Israel forms unity government

Ammar Awad / Reuters

Israel’s Prime Minister Benjamin Netanyahu, left, shakes hands with Shaul Mofaz, head of the Kadima party, during their joint news conference in Jerusalem on Tuesday.

JERUSALEM — Israeli Prime Minister Benjamin Netanyahu called off plans Tuesday for early elections and formed a unity government in a surprise move that could give him a freer hand to confront Iran’s nuclear ambitions.

The deal, agreed at a secret meeting overnight, means the centrist Kadima party will hook up with Netanyahu’s rightist coalition, creating a wide parliamentary majority of 94 legislators in the 120-seat parliament, one of the biggest in Israeli history.


“A broad national unity government is good for security, good for the economy and good for the people of Israel,” said a statement from the prime minister’s office, quoting Netanyahu.

At a news conference, Netanyahu promised “serious and responsible” talks on Iran with Kadima, and said the coalition would promote a “responsible” peace process with the Palestinians.

Environment Minister Gilad Erdan said the accord would help build support for potential action against Iran’s atomic program which Israel views as an existential threat.

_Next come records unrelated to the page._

(* ===== verification/Fleet.v ===== *)
(** The whole deployment: any number of agents with the workers and reapers of
    all seven cycles, over one Redis, one database and one chain, with the
    backend that stores providers and writes triggers.

    Its state has the worlds of Announce, Wallets and Delivery as parts, which
    share the database and the chain: each step of the deployment is one of
    each part's, so what was proved of the parts holds of it. *)

From stdpp Require Import functions.
From S2P Require Import Prelude GoStd Effects World Domain Ports Poll Discovery Ton LiteClient Postgres System.
From S2P Require Import Redis Consumer App Agent Workers Delivery Triggers.
From S2P Require Announce Wallets.

Section fleet.
Context `{Unicode} `{Tlb} `{Json} `{TonUtils}.
Context (storage_contract : Address → Prop) (wallet_of : string → string).
Context (lower : string → string) (clock : Time).   (* of the database *)
Context (cfg : AppConfig).
Implicit Types (b : binding) (a cycle : string).

Abbreviation on_db p db := (exec_state (I:=pg) (run_sql lower clock) p db).

(** ** The state *)
Record fleet := mkFleet {
  f_history : string → list tlbTransaction;   (* of each account, newest first *)
  f_db : db;
  f_announced : list ScanMasterResult;        (* published by scan_master *)
  f_results : list ScanWalletsResult;         (* published by scan_wallets *)
  f_gaps : list (Z * Z);                      (* the LTs between which disturbed scans of the
                                                 master wallet went *)
  f_wgaps : list (string * (Z * Z));          (* of other wallets *)
  f_queues : string → queue }.                (* of each cycle *)
Implicit Types (f : fleet).

Definition with_queues f (qs : string → queue) : fleet :=
  mkFleet (f_history f) (f_db f) (f_announced f) (f_results f) (f_gaps f) (f_wgaps f) qs.
Definition with_queue f cycle (q : queue) : fleet := with_queues f (<[cycle := q]> (f_queues f)).
Definition with_tx f a (t : tlbTransaction) : fleet :=
  mkFleet (<[a := t :: f_history f a]> (f_history f)) (f_db f) (f_announced f) (f_results f)
    (f_gaps f) (f_wgaps f) (f_queues f).
Definition with_db f (d : db) : fleet :=
  mkFleet (f_history f) d (f_announced f) (f_results f) (f_gaps f) (f_wgaps f) (f_queues f).

(** Its parts. *)
Definition scanning f : Announce.world :=
  Announce.mkWorld (f_history f (ac_MasterAddress cfg)) (f_db f) (f_announced f) (f_gaps f).
Definition paying f : Wallets.world :=
  Wallets.mkWorld (f_history f) (f_db f) (f_results f) (f_wgaps f).
Definition queue_of b f : queue := f_queues f (b_cycleType b).

(** ** The steps *)

(** A Redis command acts on the stream it names, a note on its own. *)
Definition redis_acts f (o : rop) (x : rop_ans o) f' : Prop :=
  ∃ qs, f' = with_queues f qs ∧
    ∀ b, b ∈ bindings cfg → command (trigger_stream cfg b) (ac_Group cfg) (queue_of b f) o x (queue_of b f').
Definition ending f (o : note) (x : unit) f' : Prop :=
  ∃ qs, f' = with_queues f qs ∧
    ∀ b, b ∈ bindings cfg → note_acts (trigger_stream cfg b) (queue_of b f) o x (queue_of b f').

(** What a port leaves behind when it takes effect; [gap] says that a scan was
    disturbed. *)
Definition master_gap (gap : bool) (o : port) : port_ans o → list (Z * Z) :=
  match o with
  | Ports.MasterScan _ _ from => λ x, match x with (_, lt, None) => if gap then [(from, lt)] else [] | _ => [] end
  | _ => λ _, []
  end.
Definition wallet_gap (gap : bool) (o : port) : port_ans o → list (string * (Z * Z)) :=
  match o with
  | Ports.WalletScan _ a from => λ x, match x with (_, lt, None) => if gap then [(a, (from, lt))] else [] | _ => [] end
  | _ => λ _, []
  end.
Definition effect (gap : bool) (o : port) (x : port_ans o) f : fleet :=
  mkFleet (f_history f)
    (match o with
     | Ports.SetMasterWalletLT ctx lt => (on_db (Postgres.SetMasterWalletLT ctx lt) (f_db f)).2
     | Ports.UpdateLT ctx ws => (on_db (Postgres.UpdateLT ctx ws) (f_db f)).2
     | _ => f_db f
     end)
    (f_announced f ++ match o with Ports.PublishResult _ _ _ _ (PScanMaster r) => [r] | _ => [] end)
    (f_results f ++ match o with Ports.PublishResult _ _ _ _ (PScanWallets r) => [r] | _ => [] end)
    (f_gaps f ++ master_gap gap o x) (f_wgaps f ++ wallet_gap gap o x)
    (match o with
     | Ports.PublishResult _ _ _ _ _ =>
         λ cycle, add_result (f_queues f cycle) (job_published (streamKey cfg "result" cycle) o)
     | _ => f_queues f
     end).

(** What it answers: a query answers from the database or fails, a scan is a run
    of the scanner over the lite client; with [gap], one that was disturbed. *)
Definition may_answer (gap : bool) f (o : port) (x : port_ans o) : Prop :=
  Announce.may_answer lower clock gap (scanning f) o x ∧
  Wallets.may_answer storage_contract lower clock gap (paying f) o x.
Definition port_acts f (o : port) (x : port_ans o) f' : Prop :=
  ∃ gap, may_answer gap f o x ∧ (f' = effect gap o x f ∨ failed o x ∧ f' = f).

(** The chain grows, the backend stores providers it was told of and may set
    the LTs to those of published results, and it writes triggers. *)
Inductive outside : fleet → fleet → Prop :=
| chain_grows f a t : chain (t :: f_history f a) → is_u64 (tt_LT t) → outside f (with_tx f a t)
| backend_stores f d :
    (db_params d !! lastLTKey = db_params (f_db f) !! lastLTKey ∨
     ∃ r, r ∈ f_announced f ∧ db_params d !! lastLTKey = Some (FormatUint (sm_LastLT r))) →
    (∀ row, row ∈ db_providers d →
       (pv_public_key row ∈ pv_public_key <$> db_providers (f_db f) ∨
        pv_public_key row ∈ Announce.announced_keys (f_announced f)) ∧
       Wallets.backend_row wallet_of lower (f_db f) (f_results f) row) →
    outside f (with_db f d)
| trigger_written f cycle m :
    msg_ID m ∉ ids (q_entries (f_queues f cycle)) →
    outside f (with_queue f cycle (add_entry (f_queues f cycle) m)).

Definition fleet_world : World (noting ports) :=
  Build_World (noting ports) fleet (crew_acts (J:=ports) redis_acts ending port_acts) outside.

(** The workers and reapers of any cycle, of any agent. *)
Definition fleet_crew (p : prog (noting ports) unit) : Prop := ∃ b, b ∈ bindings cfg ∧ cycle_crew cfg b p.
Definition fleet_step := World.step (W:=fleet_world) fleet_crew.

(** ** The parts' steps *)
Definition scanning_world : World (noting ports) :=
  Build_World (noting ports) Announce.world
    (crew_acts (J:=ports) (silent (I:=redis)) (silent (I:=notes)) (Announce.performs lower clock)) Announce.outside.
Definition paying_world : World (noting ports) :=
  Build_World (noting ports) Wallets.world
    (crew_acts (J:=ports) (silent (I:=redis)) (silent (I:=notes)) (Wallets.performs storage_contract lower clock)) (Wallets.outside wallet_of lower).

Lemma effect_scanning gap o x f : scanning (effect gap o x f) = Announce.effect lower clock gap o x (scanning f).
Proof.
  destruct o; cbv [scanning effect f_history f_db f_announced f_gaps master_gap]; rewrite ?app_nil_r; try reflexivity.
  - destruct x as [[ps lt] [e|]], gap; rewrite ?app_nil_r; reflexivity.
  - by destruct p; rewrite ?app_nil_r.
Qed.
Lemma effect_paying gap o x f : paying (effect gap o x f) = Wallets.effect lower clock gap o x (paying f).
Proof.
  destruct o; cbv [paying effect f_history f_db f_results f_wgaps wallet_gap]; rewrite ?app_nil_r; try reflexivity.
  - destruct x as [[cs lt] [e|]], gap; rewrite ?app_nil_r; reflexivity.
  - by destruct p; rewrite ?app_nil_r.
Qed.

Lemma scanning_view : is_view (W1:=fleet_world) (W2:=scanning_world) scanning.
Proof.
  split.
  - intros f [o|[o|o]] x f'; [by intros (qs & -> & _)|by intros (qs & -> & _)|].
    intros (gap & [Ha _] & [-> |[Hs ->]]); exists gap; (split; [exact Ha|]); [left; apply effect_scanning|by right].
  - intros f f' [f0 a t Hc Hu|f0 d Hp Hrows|f0 cycle m Hm]; [|right|by left].
    + destruct (decide (a = ac_MasterAddress cfg)) as [-> |Hne].
      * right. unfold scanning. cbn. rewrite fn_lookup_insert. by apply (Announce.chain_grows (scanning f0)).
      * left. unfold scanning. cbn. by rewrite fn_lookup_insert_ne.
    + apply (Announce.backend_stores (scanning f0)); [done|]. intros row Hrow. by apply Hrows.
Qed.

Lemma paying_view : is_view (W1:=fleet_world) (W2:=paying_world) paying.
Proof.
  split.
  - intros f [o|[o|o]] x f'; [by intros (qs & -> & _)|by intros (qs & -> & _)|].
    intros (gap & [_ Ha] & [-> |[Hs ->]]); exists gap; (split; [exact Ha|]); [left; apply effect_paying|by right].
  - intros f f' [f0 a t Hc Hu|f0 d Hp Hrows|f0 cycle m Hm]; [right|right|by left].
    + by apply (Wallets.chain_grows _ _ (paying f0)).
    + apply (Wallets.backend_stores _ _ (paying f0)). apply Forall_forall. intros row Hrow. by apply Hrows.
Qed.

Lemma add_no_result (q : queue) : add_result q None = q.
Proof. unfold add_result. rewrite app_nil_r. by destruct q. Qed.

“An election wouldn’t stop Iran’s nuclear program. When a decision is taken to attack or not, it is better to have a broad political front, that unites the public,” he told Israel Radio.

Global powers wary of war
The recently elected head of Kadima, Shaul Mofaz, will be named vice premier in the new government, officials said, adding that the accord would be formally ratified later Tuesday and presented to parliament.

As deputy prime minister in a former Kadima-headed government in 2008, Mofaz was among the first Israeli officials to publicly moot the possibility of an attack on Iran.

A onetime defense minister, the Iranian-born Mofaz has been more circumspect while in the opposition, saying Israel should not hasten to break ranks with war-wary world powers that are trying to pressure Iran through sanctions and negotiations.

Gerald Steinberg, a political scientist at Bar-Ilan University near Tel Aviv, said the coalition deal “sends a very strong signal to Tehran, but also to Europe and the United States, that Israel is united and the leadership is capable of dealing with the threats that are there if and when it becomes necessary.”

Israeli officials have said the next year will be crucial in seeing whether Iran is willing to back down in the face of widespread international condemnation and curb its nuclear plans.

Israel has regularly hinted it will strike the Islamic republic if Tehran does not pull back.

Iran regularly dismisses Israeli and Western accusations that it is working on developing a nuclear bomb, saying its program is focused on generating electricity and other peaceful projects. Israel is widely assumed to have the Middle East’s only nuclear arsenal.

‘A pact of cowards’
The next national election is not due until October 2013 but Netanyahu this month had pushed for an early poll after divisions emerged in his coalition over a new military conscription law. Parliament was preparing for a final vote to dissolve itself and clear the decks for a September 4 ballot while the backroom talks with Kadima were under way.

The accord stunned the political establishment and drew swift condemnation from the center-left Labor party, which had been touted in opinion polls to be on course for a resurgence at the expense of Kadima.

“This is a pact of cowards and the most contemptible and preposterous zigzag in Israel’s political history,” Labor party leader Shelly Yachimovich was quoted as saying in the media, where commentators hailed Netanyahu’s political prowess.

Kadima, with 28 seats, will add significant weight to the coalition, but it remains uncertain how it will get along with religious and ultra-right parties also in the cabinet.

Inter-government relations are likely to be tested swiftly over the issue of settlement building after the high court ordered the government on Monday to demolish five apartment buildings in a Jewish settlement in the occupied West Bank.

Many of Netanyahu’s supporters want him to push through legislation to legalize settlements, such as the Ulpana apartments, which a court has ruled were built on privately owned Palestinian land.

It is not clear if Kadima would support such a move, which would draw international condemnation on Israel. Palestinians say settlement building is jeopardizing their chance to create an independent state. 

Reuters and The Associated Press contributed to this report.